Geschichten im Konflikt nimmt eine Auseinandersetzung mit der Geschichte des Hauses der Kunst in den Jahren 1937 bis 1955 vor: Das Haus der Kunst wurde von 1933 bis 1937 nach Plänen von Hitlers bevorzugtem Architekten Paul Ludwig Troost als Haus der Deutschen Kunst errichtet. Hier fand 1937 die Ausstellung Entartete Kunst statt, die 650 konfiszierte Kunstwerke aus 32 deutschen Museen vor 2 Millionen Besuchern diskredierte. Später sollte die Ausstellung dann als Wanderausstellung durch die Großstädte des Reiches ziehen: Berlin, Wien, Salzburg, Hamburg, Liepzig, Düsseldorf, Frankfurt am Main, Stettin, Halle.

Die Geschichte, die dann mit Ausstellungen wie „Blaue Reiter“ (1949), „Die Maler am Bauhaus“ (1950), „Max Beckmann“ (1952), Kandisky und Paul Klee (1954) und Picasso (1955) die Moderne rehabilitiert, wird vom Schweizer Konzeptkuenstler Christian Philipp Müller in 6 Kapiteln erzählt:
Camouflagenetz an der Aussenfassade, Intervention im Mittelbau und Freilegung der Balustrade der Nordgalerie, Sound- und Bildinstallation im Treppenhaus, Installation zum fetisch Haus der Kunst, Plastiken und Gemälde zwischen 1937 und 1955 im Haus der Kunst, u.a. Lehmbrucks Grosse Knieende, dem Sinnbild der freien Kunst Europas, Film- und Foto-Installation der Beschlagnahmung durch die amerikanische Militärregierung mit einem Officers Club.

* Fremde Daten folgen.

(* ===== verification/CircuitBreaker.v ===== *)
(** * Package [pkg/circuitbreaker]

    A breaker is its four fields; each method takes the reading of [timeNow] it
    makes.  Times are nanoseconds since the epoch, [None] is Go's zero time (a
    clock reading is never the zero time). *)
From S2P Require Import Prelude.

Inductive State := StateClosed | StateOpen | StateHalfOpen.

#[global] Instance State_eq_dec : EqDecision State.
Proof. solve_decision. Defined.

Record CircuitBreaker := mkCB {
  failureCount : Z;
  threshold : Z;
  timeout : Z;
  openedAt : option Z;
}.

#[global] Instance CircuitBreaker_eq_dec : EqDecision CircuitBreaker.
Proof. solve_decision. Defined.

Definition DefaultThreshold : Z := 5.
Definition DefaultTimeout : Z := 60 * 10 ^ 9.

Definition New (threshold timeout : Z) : CircuitBreaker :=
  let threshold := if (threshold <=? 0)%Z then DefaultThreshold else threshold in
  let timeout := if (timeout <=? 0)%Z then DefaultTimeout else timeout in
  mkCB 0 threshold timeout None.

Definition RecordFailure (now : Z) (cb : CircuitBreaker) : CircuitBreaker :=
  let n := (failureCount cb + 1)%Z in
  mkCB n (threshold cb) (timeout cb)
    (if (threshold cb <=? n)%Z then Some now else openedAt cb).

Definition RecordSuccess (cb : CircuitBreaker) : CircuitBreaker :=
  mkCB 0 (threshold cb) (timeout cb) None.

Definition AllowRequest (now : Z) (cb : CircuitBreaker) : bool * CircuitBreaker :=
  match openedAt cb with
  | None => (true, cb)
  | Some t =>
      if (timeout cb <=? now - t)%Z
      then (true, mkCB (failureCount cb) (threshold cb) (timeout cb) (Some now))
      else (false, cb)
  end.

(** [CircuitBreaker.State] *)
Definition CurrentState (now : Z) (cb : CircuitBreaker) : State :=
  match openedAt cb with
  | None => StateClosed
  | Some t => if (timeout cb <=? now - t)%Z then StateHalfOpen else StateOpen
  end.

Definition IsOpen (now : Z) (cb : CircuitBreaker) : bool :=
  negb (bool_decide (CurrentState now cb = StateClosed)).

Definition ForceOpen (now : Z) (cb : CircuitBreaker) : CircuitBreaker :=
  mkCB (threshold cb) (threshold cb) (timeout cb) (Some now).

(** ** Calls in sequence *)

Inductive call := CFailure (now : Z) | CSuccess | CAllow (now : Z) | CForceOpen (now : Z).

Definition step (cb : CircuitBreaker) (c : call) : CircuitBreaker :=
  match c with
  | CFailure now => RecordFailure now cb
  | CSuccess => RecordSuccess cb
  | CAllow now => (AllowRequest now cb).2
  | CForceOpen now => ForceOpen now cb
  end.

Definition run (cb : CircuitBreaker) (cs : list call) : CircuitBreaker := foldl step cb cs.

(** The number of [RecordFailure] calls since the last [RecordSuccess], where a
    [ForceOpen] counts as reaching the threshold. *)
Definition count_step (thr n : Z) (c : call) : Z :=
  match c with
  | CFailure _ => n + 1
  | CSuccess => 0
  | CAllow _ => n
  | CForceOpen _ => thr
  end.

(** The invariant: positive parameters, and the breaker is closed exactly while
    the failure count is below the threshold. *)
Definition cb_inv (cb : CircuitBreaker) : Prop :=
  (0 < threshold cb)%Z ∧ (0 < timeout cb)%Z ∧ (0 ≤ failureCount cb)%Z ∧
  (openedAt cb = None ↔ (failureCount cb < threshold cb)%Z).

Lemma New_inv thr tmo : cb_inv (New thr tmo).
Proof.
  unfold New, cb_inv, DefaultThreshold, DefaultTimeout. simpl.
  destruct (Z.leb_spec thr 0), (Z.leb_spec tmo 0); repeat split; done || lia.
Qed.

Lemma breaker_step_inv cb c : cb_inv cb → cb_inv (step cb c).
Proof.
  intros (Hthr & Htmo & Hn & Hiff). unfold cb_inv. destruct c as [now| |now|now]; simpl.
  - split; [done|]. split; [done|]. split; [lia|].
    destruct (Z.leb_spec (threshold cb) (failureCount cb + 1)); [|rewrite Hiff; lia].
    split; [done|lia].
  - split; [done|]. split; [done|]. split; [lia|]. done.
  - unfold AllowRequest. destruct (openedAt cb) as [t|] eqn:Ht; simpl; [|by rewrite ?Ht].
    destruct (_ <=? _)%Z; simpl; [|by rewrite ?Ht].
    split; [done|]. split; [done|]. split; [lia|].
    split; [done|]. intros Hlt%Hiff. congruence.
  - split; [done|]. split; [done|]. split; [lia|]. split; [done|lia].
Qed.

Lemma run_inv cb cs : cb_inv cb → cb_inv (run cb cs).
Proof. revert cb. induction cs as [|c cs IH]; intros cb Hcb; [done|]. by apply IH, breaker_step_inv. Qed.

Lemma run_params cb cs :
  threshold (run cb cs) = threshold cb ∧ timeout (run cb cs) = timeout cb.
Proof.
  revert cb. induction cs as [|c cs IH]; intros cb; [done|]. simpl.
  destruct (IH (step cb c)) as [-> ->]. destruct c; try done. simpl.
  unfold AllowRequest. destruct (openedAt cb); [|done]. by destruct (_ <=? _)%Z.
Qed.

Lemma run_count cb cs :
  failureCount (run cb cs) = foldl (count_step (threshold cb)) (failureCount cb) cs.
Proof.
  revert cb. induction cs as [|c cs IH]; intros cb; [done|]. simpl. rewrite IH.
  destruct (run_params cb [c]) as [Ht _]. simpl in Ht. rewrite Ht. f_equal.
  destruct c; try done. simpl. unfold AllowRequest.
  destruct (openedAt cb); [|done]. by destruct (_ <=? _)%Z.
Qed.

(** After any sequence of calls on a new breaker, it is closed exactly when
    fewer than [threshold] failures were recorded since the last success, and a
    request is admitted exactly when the reported state is not open. *)
Theorem breaker_run_spec (thr tmo now : Z) (cs : list call) :
  let cb := run (New thr tmo) cs in
  (CurrentState now cb = StateClosed ↔
     (foldl (count_step (threshold (New thr tmo))) 0 cs < threshold (New thr tmo))%Z) ∧
  ((AllowRequest now cb).1 = true ↔ CurrentState now cb ≠ StateOpen) ∧
  IsOpen now cb = negb (bool_decide (openedAt cb = None)).
Proof.
  intros cb. pose proof (run_inv _ cs (New_inv thr tmo)) as (_ & _ & _ & Hiff).
  fold cb in Hiff. unfold cb in Hiff at 2 3. rewrite run_count in Hiff.
  rewrite (proj1 (run_params _ _)) in Hiff. simpl failureCount in Hiff.
  unfold IsOpen, CurrentState, AllowRequest.
  destruct (openedAt cb) as [t|] eqn:Ht.
  - destruct (timeout cb <=? now - t)%Z; simpl; (split; [|split]); try done;
      (split; [done|]); intros Hlt; apply Hiff in Hlt; done.
  - simpl. split; [by rewrite <- Hiff|]. done.
Qed.

(** No thundering herd: once the breaker is open, among the requests asked
    at nondecreasing times before the next timeout has elapsed, none is admitted
    after one that was; a further request is admitted only [timeout] later. *)
Theorem breaker_single_probe (cb : CircuitBreaker) (now : Z) (later : list Z) :
  openedAt cb ≠ None → (AllowRequest now cb).1 = true →
  Forall (λ t, t < now + timeout cb)%Z later →
  let cb' := (AllowRequest now cb).2 in
  Forall (λ t, (AllowRequest t (run cb' (CAllow <$> later))).1 = false) later ∧
  run cb' (CAllow <$> later) = cb' ∧
  (AllowRequest (now + timeout cb) cb').1 = true.
Proof.
  intros Hopen Hallow Hlater. unfold AllowRequest in Hallow.
  destruct (openedAt cb) as [t0|] eqn:Ht0; [|done].
  destruct (timeout cb <=? now - t0)%Z eqn:Hd; [|done]. intros cb'.
  assert (cb' = mkCB (failureCount cb) (threshold cb) (timeout cb) (Some now)) as Hcb'.
  { unfold cb', AllowRequest. by rewrite Ht0, Hd. }
  assert (∀ t, (t < now + timeout cb)%Z → AllowRequest t cb' = (false, cb')) as Hdeny.
  { intros t Ht. rewrite Hcb'. unfold AllowRequest. simpl.
    destruct (Z.leb_spec (timeout cb) (t - now)); [lia|done]. }
  assert (run cb' (CAllow <$> later) = cb') as Hrun.
  { induction Hlater as [|t ts Ht Hts IH]; [done|]. simpl. by rewrite Hdeny. }
  split; [|split; [done|]].
  - rewrite Hrun. eapply Forall_impl; [done|]. intros t Ht. simpl in Ht. by rewrite Hdeny.
  - rewrite Hcb'. unfold AllowRequest. simpl.
    destruct (Z.leb_spec (timeout cb) (now + timeout cb - now)); [done|lia].
Qed.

Eine Geschichte zwischen 1937 und 1955, die mit der Grundstückslegung des Haus der Kunst startet, historische Bild- und Textdokumente mit ehemals als entartet stigmatisierter Kunst und Ankäufen Hitlers in Rauminstallationen verwebt und verdichtet, dabei mit klugem Bild-, Blick- und Materialeinsatz agiert.